Every year at this time, preachers comment on the three comings of Christ. They talk about how the Israelites, through their prophets and priests, longed for the coming of an anointed king—a Messiah—to rescue them again as God once rescued them from the Egyptians. They talk about the coming of the savior-Messiah from God, born from and into humanity, to save us not only from slavery and oppression but from the frustration of living life in futility and alienation from one another and from God. And, of course, they talk about the coming of the Christ at the end of time with justice to gather the faithful together into the reign of God in eternal life.
We can find suggestions of all this in today’s gospel. It cautions us not to mistake the so-called “Last Judgment” for something in the far-distant future, because the three comings of Christ are confined neither to the past nor to the future. If they were, they’d have nothing to say to us. But we, too, groan under the weight of the futility, isolation, and meaninglessness that haunt our human existence like dark and menacing shadows. We observe the anger, hatred, ignorance, and cruelty that infest our world, and wonder if it ever gets any better, because we’re well aware that it could get much, much worse. Still, we trust that Christ, born once and risen from the dead, is even now God-with-us—Immanuel—and yet we struggle to find him where we’ve been told his presence dwells: in the Church, in the Sacraments, in the Scriptures, and in one another. What does it feel like when those religious institutions we rely in to be our icons, the images of our God, fail to reflect him? And what about the coming of the Son of Man? When will he ever come? Does it even matter anymore?
Surely, descent into discouragement and despair is the price we pay when we become distracted by all the seemingly “important” things of life that demand our attention.
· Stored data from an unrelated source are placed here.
Lemma lookup_body_eq s vw lg rm sp (k : nat) (i := geti dp s) (nm := field_name 14 (fs_mem s) name) :
  txd (fs_t s) vw none clean lg rm sp -> u32 (i_dev i) = dv -> sb_size (fs_sb s) < 2 ^ 31 -> dir_ok (fs_sb s) vw i -> 1 <= rm ->
  0 <= de_look -> de_look + 16 < 2 ^ 64 -> DESIZE * Z.of_nat k < i_size i ->
  name + 14 <= de_look \/ de_look + DESIZE <= name -> mem_ok (fs_mem s) ->
  exists s1, scratch de_look vw lg rm sp s s1 /\
    lookup_body i (DESIZE * Z.of_nat k) s =
      if decide (live (dent vw i k) /\ (dent vw i k).1 = nm) then
        (let! ip := iget x (i_dev i) (dent vw i k).2 in ret (Some (ip, DESIZE * Z.of_nat k))) s1
      else (Ret None, s1).
Proof.
  intros D Hdev HSB HD Hrm H0 Hde Hk Hsep Hm.
  destruct (read_entry s dp vw lg rm sp de_look k D Hdev HSB HD Hrm H0 Hde Hk) as (r & s1 & E & -> & Hs & He). fold i in He.
  exists s1. split; [done|]. destruct (scratch_mem _ _ _ _ _ _ _ Hs) as [HO HM].
  unfold lookup_body, bind at 1. rewrite E. unfold de_inum_at, namecmp. unfold bind, ret, gets. rewrite Z.eqb_refl. cbn [negb].
  rewrite He. unfold live. cbn [fst snd]. cbv beta iota.
  destruct (Z.eqb_spec (le_dec (load_bytes 2 (fs_mem s1) de_look)) 0) as [E0|E0]; [by rewrite decide_False by tauto|].
  assert (En : field_name 14 (fs_mem s1) name = nm).
  { apply field_name_ext. intros a Ha. apply HO. unfold DESIZE in *. lia. }
  pose proof (strncmp_loop_zero 14 (fs_mem s1) name (de_look + 2) (HM Hm)) as HC. rewrite En in HC.
  unfold strncmp. change (Z.to_nat DIRSIZ) with 14%nat.
  destruct (Z.eqb_spec (strncmp_loop 14 (fs_mem s1) name (de_look + 2)) 0) as [Ec|Ec].
  - rewrite decide_True; [done|]. split; [done|]. symmetry. by apply HC.
  - rewrite decide_False; [done|]. intros [_ Hn]. apply Ec, HC. done.
Qed.

Lemma lookup_loop_eq vw lg rm sp i nm : forall n k s,
  geti dp s = i -> field_name 14 (fs_mem s) name = nm ->
  txd (fs_t s) vw none clean lg rm sp -> u32 (i_dev i) = dv -> sb_size (fs_sb s) < 2 ^ 31 -> dir_ok (fs_sb s) vw i -> 1 <= rm ->
  0 <= de_look -> de_look + 16 < 2 ^ 64 -> (k + n = Z.to_nat (i_size i / DESIZE))%nat ->
  name + 14 <= de_look \/ de_look + DESIZE <= name -> mem_ok (fs_mem s) ->
  exists s1, scratch de_look vw lg rm sp s s1 /\
    forn n (DESIZE * Z.of_nat k) DESIZE (lookup_body i) s =
      match dir_find (drop k (dents vw i)) k nm with
      | Some (inum, off) => (let! ip := iget x (i_dev i) inum in ret (Some (ip, off))) s1
      | None => (Ret None, s1)
      end.
Proof.
  induction n as [|n IH]; intros k s Ei Hn D Hdev HSB HD Hrm H0 Hde Hk Hsep Hm.
  - exists s. split; [by apply scratch_refl|]. rewrite drop_ge; [done|]. unfold dents. rewrite length_fmap, length_seq. lia.
  - cbn [forn]. unfold bind at 1. subst i.
    destruct (lookup_body_eq s vw lg rm sp k D Hdev HSB HD Hrm H0 Hde) as (s1 & Hs & E); try done.
    { destruct HD as [_ [? _] ? _ _]. unfold DESIZE in *. dlia. }
    rewrite E, drop_dents by lia. cbn [dir_find]. rewrite Hn.
    destruct (decide (live (dent vw (geti dp s) k) /\ (dent vw (geti dp s) k).1 = nm)) as [Hf|Hf].
    + exists s1. split; [done|]. unfold bind, ret. by destruct (iget x (i_dev (geti dp s)) (dent vw (geti dp s) k).2 s1) as [[]].
    + destruct (scratch_same _ _ _ _ _ _ _ Hs) as (Esb & _ & Ein). destruct (scratch_mem _ _ _ _ _ _ _ Hs) as [HO HM].
      destruct (IH (S k) s1) as (s2 & Hs2 & E2).
      * unfold geti. by rewrite Ein.
      * rewrite <- Hn. apply field_name_ext. intros a Ha. apply HO. unfold DESIZE in *. lia.
      * by eapply scratch_txd.
      * done.
      * by rewrite Esb.
      * by rewrite Esb.
      * done.
      * done.
      * done.
      * lia.
      * done.
      * by apply HM.
      * exists s2. split; [by eapply scratch_trans|]. rewrite <- E2. f_equal. unfold DESIZE. lia.
Qed.

(** [dirlookup] on the map of the directory. *)
Lemma dirlookup_eq s vw lg rm sp (i := geti dp s) (nm := field_name 14 (fs_mem s) name) :
  txd (fs_t s) vw none clean lg rm sp -> u32 (i_dev i) = dv -> sb_size (fs_sb s) < 2 ^ 31 -> dir_ok (fs_sb s) vw i -> 1 <= rm ->
  0 <= de_look -> de_look + 16 < 2 ^ 64 ->
  name + 14 <= de_look \/ de_look + DESIZE <= name -> mem_ok (fs_mem s) ->
  exists s1, scratch de_look vw lg rm sp s s1 /\
    dirlookup x de_look dp name s =
      match dir_find (dents vw i) 0 nm with
      | Some (inum, off) => (let! ip := iget x (i_dev i) inum in ret (Some (ip, off))) s1
      | None => (Ret None, s1)
      end.
Proof.
  intros D Hdev HSB HD Hrm H0 Hde Hsep Hm. unfold dirlookup, bind at 1, gets at 1. fold i.
  rewrite (dk_dir _ _ _ HD). unfold bind at 1, ret at 1. cbn [Z.eqb negb]. rewrite Z.eqb_refl. cbn [negb].
  destruct (lookup_loop_eq vw lg rm sp i nm (Z.to_nat ((i_size i - 0 + DESIZE - 1) / DESIZE)) 0 s) as (s1 & Hs & E); try done.
  { destruct HD as [_ [? _] ? _ _]. unfold DESIZE in *. dlia. }
  exists s1. split; [done|]. rewrite drop_0 in E. exact E.
Qed.
End lookup.

(** ** Running [dirlink] *)
Definition slot_body (dp : nat) (de : Z) (off : Z) : M (fsst T U) (option Z) :=
  let! n := readi dp false de off DESIZE in
  (if negb (n =? DESIZE) then panic "dirlink read" else ret tt) ;;
  let! i := de_inum_at de in
  if i =? 0 then ret (Some off) else ret None.

Lemma slot_loop_run dp de vw lg rm sp i : forall n k s,
  geti dp s = i -> txd (fs_t s) vw none clean lg rm sp -> u32 (i_dev i) = dv -> sb_size (fs_sb s) < 2 ^ 31 -> dir_ok (fs_sb s) vw i ->
  1 <= rm -> 0 <= de -> de + 16 < 2 ^ 64 -> (k + n = Z.to_nat (i_size i / DESIZE))%nat ->
  runs (forn n (DESIZE * Z.of_nat k) DESIZE (slot_body dp de)) s (fun r s' =>
    scratch de vw lg rm sp s s' /\ r = (fun j : nat => DESIZE * Z.of_nat j) <$> free_slot (drop k (dents vw i)) k).
Proof.
  induction n as [|n IH]; intros k s Ei D Hdev HSB HD Hrm H0 Hde Hk; cbn [forn].
  - mstep. split; [by apply scratch_refl|]. rewrite drop_ge; [done|]. unfold dents. rewrite length_fmap, length_seq. lia.
  - rewrite drop_dents by lia. cbn [free_slot]. unfold slot_body at 1. mstep. subst i. eapply runs_seq.
    { apply (read_entry s dp vw lg rm sp de k); try done. destruct HD as [_ [? _] ? _ _]. unfold DESIZE in *. dlia. }
    intros r s1 (-> & Hs & He). rewrite Z.eqb_refl. cbn [negb]. mstep. unfold de_inum_at. mstep.
    assert (Hl : live (dent vw (geti dp s) k) <-> le_dec (load_bytes 2 (fs_mem s1) de) <> 0) by (unfold live; by rewrite He).
    destruct (Z.eqb_spec (le_dec (load_bytes 2 (fs_mem s1) de)) 0) as [E0|E0]; mstep.
    + rewrite decide_False by tauto. mstep. done.
    + rewrite decide_True by tauto. destruct (scratch_same _ _ _ _ _ _ _ Hs) as (Esb & _ & Ein).
      replace (DESIZE * Z.of_nat k + DESIZE) with (DESIZE * Z.of_nat (S k)) by lia.
      eapply runs_mono; [apply (IH (S k) s1); try done|].
      * unfold geti. by rewrite Ein.
      * by eapply scratch_txd.
      * by rewrite Esb.
      * by rewrite Esb.
      * lia.
      * intros r s2 [Hs2 ->]. split; [by eapply scratch_trans|done].
Qed.

(** The entry [dirlink] prepares. *)
Definition new_entry (m : mem) (de name inum : Z) : mem := store_bytes (strncpy m (de + 2) name DIRSIZ) de (le_enc 2 inum).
These are the same energy syncs we’ll look back on at the end of life and wonder why they ever mattered. When we’re immersed in the busy-ness of life, it’s way too easy to lose focus and ignore those deeper, less urgent, but more important aspects of life, namely, our spiritual connections to one another and to God. We become too easily untethered from the anchor of our awareness of God and drift aimlessly in a sea of banality. We lose touch with God’s Advent, God’s coming toward us, not in the past nor the future, but now. Our longing for meaningful connection is happening now. The coming of the Son of Man with judgment on our striving, our victories, our failures, and our redemption is right here and now.
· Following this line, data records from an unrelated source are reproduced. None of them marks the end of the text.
(* ===== verification/Mkfs.v ===== *)
(** * The image builder: mkfs/mkfs.c

    mkfs runs on the build host and writes the file system image the kernel
    boots from.  The image is a host file, modelled as the list of its blocks;
    the files to copy are read through [host], which gives for a path what the
    successive calls of [read] return (nothing when the path cannot be
    opened).  The host's writes to the image succeed.  [die], a failed
    [assert] and the usage message end the program and are [Panic]; what mkfs
    prints is left out.  The host is little-endian, as [sb.magic] and
    [IBLOCK(inum, sb)], which are not converted, require.

    The theorem at the end composes the builder with the kernel: on the image
    that mkfs leaves the invariants hold that the file system's theorems
    start from, and the files are there with their contents. *)
From S2P Require Import Prelude CString Riscv Spinlock Bio Layout Log Txn Fs File Dir FsData DirData.
Local Open Scope Z_scope.

#[local] Arguments Nat.div : simpl never.
#[local] Arguments Nat.modulo : simpl never.

Definition NINODES : Z := 200.
Definition nbitmap : Z := FSSIZE / BPB + 1.
Definition ninodeblocks : Z := NINODES / IPB + 1.
Definition nlog : Z := LOGSIZE.
Definition nmeta : Z := 2 + nlog + ninodeblocks + nbitmap.
Definition nblocks : Z := FSSIZE - nmeta.
Definition zeroes : block := replicate BSZ 0.

(** The globals: the image behind [fsfd], the super block and the two
    allocation counters. *)
Record mkst := MkSt {
  mk_img : list block;
  mk_sb : superblock;
  mk_freeinode : Z;
  mk_freeblock : Z;
}.
Definition set_img (v : list block) (s : mkst) : mkst := MkSt v (mk_sb s) (mk_freeinode s) (mk_freeblock s).
Definition set_mksb (v : superblock) (s : mkst) : mkst := MkSt (mk_img s) v (mk_freeinode s) (mk_freeblock s).
Definition set_freeinode (v : Z) (s : mkst) : mkst := MkSt (mk_img s) (mk_sb s) v (mk_freeblock s).
Definition set_freeblock (v : Z) (s : mkst) : mkst := MkSt (mk_img s) (mk_sb s) (mk_freeinode s) v.

(** The globals before [main]. *)
Definition mk0 : mkst := MkSt [] (Superblock 0 0 0 0 0 0 0 0) 1 0.

Definition die {A} (s : string) : M mkst A := panic s.
Definition assert_ (b : bool) : M mkst unit := if b then ret tt else panic "assert".

(** Conversion to the byte order of the kernel. *)
Definition xshort (x : Z) : Z := le_dec [u8 x; u8 (Z.shiftr x 8)].
Definition xint (x : Z) : Z := le_dec [u8 x; u8 (Z.shiftr x 8); u8 (Z.shiftr x 16); u8 (Z.shiftr x 24)].

(** Writing a block of the host file; a gap it leaves reads as zeros. *)
Definition write_at (l : list block) (n : nat) (d : block) : list block :=
  if decide (n < length l)%nat then <[n := d]> l else l ++ replicate (n - length l) zeroes ++ [d].

Definition wsect (sec : Z) (buf : block) : M mkst unit :=
  modify (fun s => set_img (write_at (mk_img s) (Z.to_nat (u32 (sec * BSIZE) / BSIZE)) buf) s).
Definition rsect (sec : Z) : M mkst block :=
  let! img := gets mk_img in
  match img !! Z.to_nat (u32 (sec * BSIZE) / BSIZE) with
  | Some d => ret d
  | None => die "read"
  end.

Definition winode (inum : Z) (ip : dinode) : M mkst unit :=
  let! sb := gets mk_sb in
  let bn := u32 (IBLOCK inum sb) in
  let! buf := rsect bn in
  wsect bn (put_bytes buf (di_off inum) (dinode_enc ip)).
Definition rinode (inum : Z) : M mkst dinode :=
  let! sb := gets mk_sb in
  let bn := u32 (IBLOCK inum sb) in
  let! buf := rsect bn in
  ret (dinode_dec buf (di_off inum)).

Definition ialloc (type : Z) : M mkst Z :=
  let! inum := gets mk_freeinode in
  modify (set_freeinode (u32 (inum + 1))) ;;
  winode inum (Dinode (s16 (xshort type)) 0 0 (s16 (xshort 1)) (xint 0) (replicate NADDRS 0)) ;;
  ret inum.

(** [for(i = 0; i < used; i++) buf[i/8] |= 1 << (i%8)] *)
Fixpoint set_bits (used : nat) (buf : block) : block :=
  match used with
  | O => buf
  | S i => set_bit (set_bits i buf) (Z.of_nat i)
  end.
Definition balloc (used : Z) : M mkst unit :=
  assert_ (used <? BPB) ;;
  let! sb := gets mk_sb in
  wsect (sb_bmapstart sb) (set_bits (Z.to_nat used) zeroes).

(** [freeblock++] *)
Definition next_block : M mkst Z :=
  let! b := gets mk_freeblock in
  modify (set_freeblock (u32 (b + 1))) ;;
  ret b.

(** [if(xint(din.addrs[n]) == 0) din.addrs[n] = xint(freeblock++);] *)
Definition with_slot (n : nat) (v : Z) (din : dinode) : dinode :=
  Dinode (di_type din) (di_major din) (di_minor din) (di_nlink din) (di_size din) (<[n := v]> (di_addrs din)).
Definition slot (din : dinode) (n : nat) : M mkst dinode :=
  if xint (di_addrs din !!! n) =? 0 then let! b := next_block in ret (with_slot n (xint b) din) else ret din.

(** The entry [k] of the indirect block, allocated when it is 0. *)
Definition indirect_block (din : dinode) (k : nat) : M mkst Z :=
  let a := xint (di_addrs din !!! NDIRECTn) in
  let! indirect := rsect a in
  let! indirect :=
    (if entry indirect k =? 0 then
       let! b := next_block in
       let indirect := put_le indirect (4 * k) 4 (xint b) in
       wsect a indirect ;; ret indirect
     else ret indirect) in
  ret (xint (entry indirect k)).

(** The disk block [x] of the file's block [fbn], allocated when there is none. *)
Definition iappend_block (din : dinode) (fbn : Z) : M mkst (dinode * Z) :=
  if fbn <? NDIRECT then
    let! din := slot din (Z.to_nat fbn) in
    ret (din, xint (di_addrs din !!! Z.to_nat fbn))
  else
    let! din := slot din NDIRECTn in
    let! x := indirect_block din (Z.to_nat (fbn - NDIRECT)) in
    ret (din, x).

(** [while(n > 0)]; every round takes at least one byte of [p]. *)
Fixpoint iappend_loop (fuel : nat) (din : dinode) (off : Z) (p : list Z) : M mkst (dinode * Z) :=
  if Z.of_nat (length p) <=? 0 then ret (din, off)
  else
    match fuel with
    | O => stall (Chan "iappend" 0)
    | S f =>
        let fbn := off / BSIZE in
        assert_ (fbn <? MAXFILE) ;;
        let! (din, x) := iappend_block din fbn in
        let n1 := Z.of_nat (length p) `min` u32 ((fbn + 1) * BSIZE - off) in
        let! buf := rsect x in
        wsect x (put_bytes buf (Z.to_nat (off - fbn * BSIZE)) (take (Z.to_nat n1) p)) ;;
        iappend_loop f din (u32 (off + n1)) (drop (Z.to_nat n1) p)
    end.

Definition with_dsize (v : Z) (din : dinode) : dinode :=
  Dinode (di_type din) (di_major din) (di_minor din) (di_nlink din) v (di_addrs din).
Definition iappend (inum : Z) (p : list Z) : M mkst unit :=
  let! din := rinode inum in
  let! (din, off) := iappend_loop (length p) din (xint (di_size din)) p in
  winode inum (with_dsize (xint off) din).

(** [bzero(&de, sizeof(de)); de.inum = xshort(inum); strncpy(de.name, name, DIRSIZ);] *)
Definition mk_dirent (inum : Z) (name : list Z) : list Z :=
  dirent_enc (Dirent (xshort inum) (take 14 name ++ replicate (14 - length name) 0)).

(** ['/'], ['_'], ['.'] and ["user/"]. *)
Definition slash : Z := 47.
Definition underscore : Z := 95.
Definition dot : Z := 46.
Definition user_dir : list Z := [117; 115; 101; 114; 47].

Section main.
Context (host : list Z -> option (list (list Z))).

(** The name of a file in the image. *)
Definition cut_user (path : list Z) : list Z := if decide (take 5 path = user_dir) then drop 5 path else path.
Definition cut_underscore (name : list Z) : list Z := if decide (head name = Some underscore) then tail name else name.

(** [while((cc = read(fd, buf, sizeof(buf))) > 0) iappend(inum, buf, cc);] *)
Fixpoint copy_file (inum : Z) (chunks : list (list Z)) : M mkst unit :=
  match chunks with
  | [] => ret tt
  | c :: t => iappend inum c ;; copy_file inum t
  end.

Definition add_file (rootino : Z) (path : list Z) : M mkst unit :=
  let shortname := cut_user path in
  assert_ (bool_decide (slash ∉ shortname)) ;;
  match host path with
  | None => die "open"
  | Some chunks =>
      let shortname := cut_underscore shortname in
      assert_ (Z.of_nat (length shortname) <=? DIRSIZ) ;;
      let! inum := ialloc T_FILE in
      iappend rootino (mk_dirent inum shortname) ;;
      copy_file inum chunks
  end.
Fixpoint add_files (rootino : Z) (paths : list (list Z)) : M mkst unit :=
  match paths with
  | [] => ret tt
  | p :: t => add_file rootino p ;; add_files rootino t
  end.

(** [create]: whether [open(argv[1], O_RDWR|O_CREAT|O_TRUNC, 0666)] succeeds. *)
Definition new_sb : superblock :=
  Superblock FSMAGIC (xint FSSIZE) (xint nblocks) (xint NINODES) (xint nlog) (xint 2) (xint (2 + nlog)) (xint (2 + nlog + ninodeblocks)).

(** [rinode(rootino, &din); off = xint(din.size); off = ((off/BSIZE) + 1) * BSIZE; ...] *)
Definition fix_root_size (rootino : Z) : M mkst unit :=
  let! din := rinode rootino in
  let off := xint (di_size din) in
  let off := u32 ((off / BSIZE + 1) * BSIZE) in
  winode rootino (with_dsize (xint off) din).

Definition main (create : bool) (argv : list (list Z)) : M mkst unit :=
  match argv with
  | _ :: _ :: files =>
      assert_ (BSIZE mod DISIZE =? 0) ;;
      assert_ (BSIZE mod DESIZE =? 0) ;;
      (if create then modify (set_img []) else die "open") ;;
      modify (set_mksb new_sb) ;;
      modify (set_freeblock nmeta) ;;
      let! _ := for_loop (A := unit) 0 FSSIZE 1 (fun i => wsect i zeroes ;; ret None) in
      wsect 1 (put_bytes zeroes 0 (sb_enc new_sb)) ;;
      let! rootino := ialloc T_DIR in
      assert_ (rootino =? ROOTINO) ;;
      iappend rootino (mk_dirent rootino [dot]) ;;
      iappend rootino (mk_dirent rootino [dot; dot]) ;;
      add_files rootino files ;;
      fix_root_size rootino ;;
      let! used := gets mk_freeblock in
      balloc used
  | _ => panic "Usage: mkfs fs.img files..."
  end.
End main.

(** ** The layout of the image *)
#[local] Existing Instance txn_view0.
#[local] Opaque Z.to_nat.

Lemma new_sb_fields : new_sb = Superblock FSMAGIC 2000 1954 200 30 2 32 45.
Proof. reflexivity. Qed.

Lemma xint_u32 v : xint v = u32 v.
Proof. unfold xint, u32, u8. cbn [le_dec]. rewrite !Z.shiftr_div_pow2 by lia. dlia. Qed.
From this perspective, Advent presents one of the simplest tasks we’ll ever undertake, and it’s also one of the most difficult. That task is our call as Christian women and men to mindfulness. Though we continually want to rest, to let ourselves be overtaken by the countless details of daily life that demand our attention, Advent just won’t let us slack off. The call we receive today from our liturgy and our Scriptures is the call to pay attention and to allow the distractions of daily life to become transparent once again to the love and care of God—a love and care that always lies just beneath the surface. Inertia and oblivion only encompass those who ignore the miracles of grace that surround us. It can be different if only we would open the eyes of our minds and hearts to see. That’s the metanoia that Advent is calling us to. “So too, you also must [awaken], for at an hour you do not expect—that is, right here and now—the Son of Man comes.”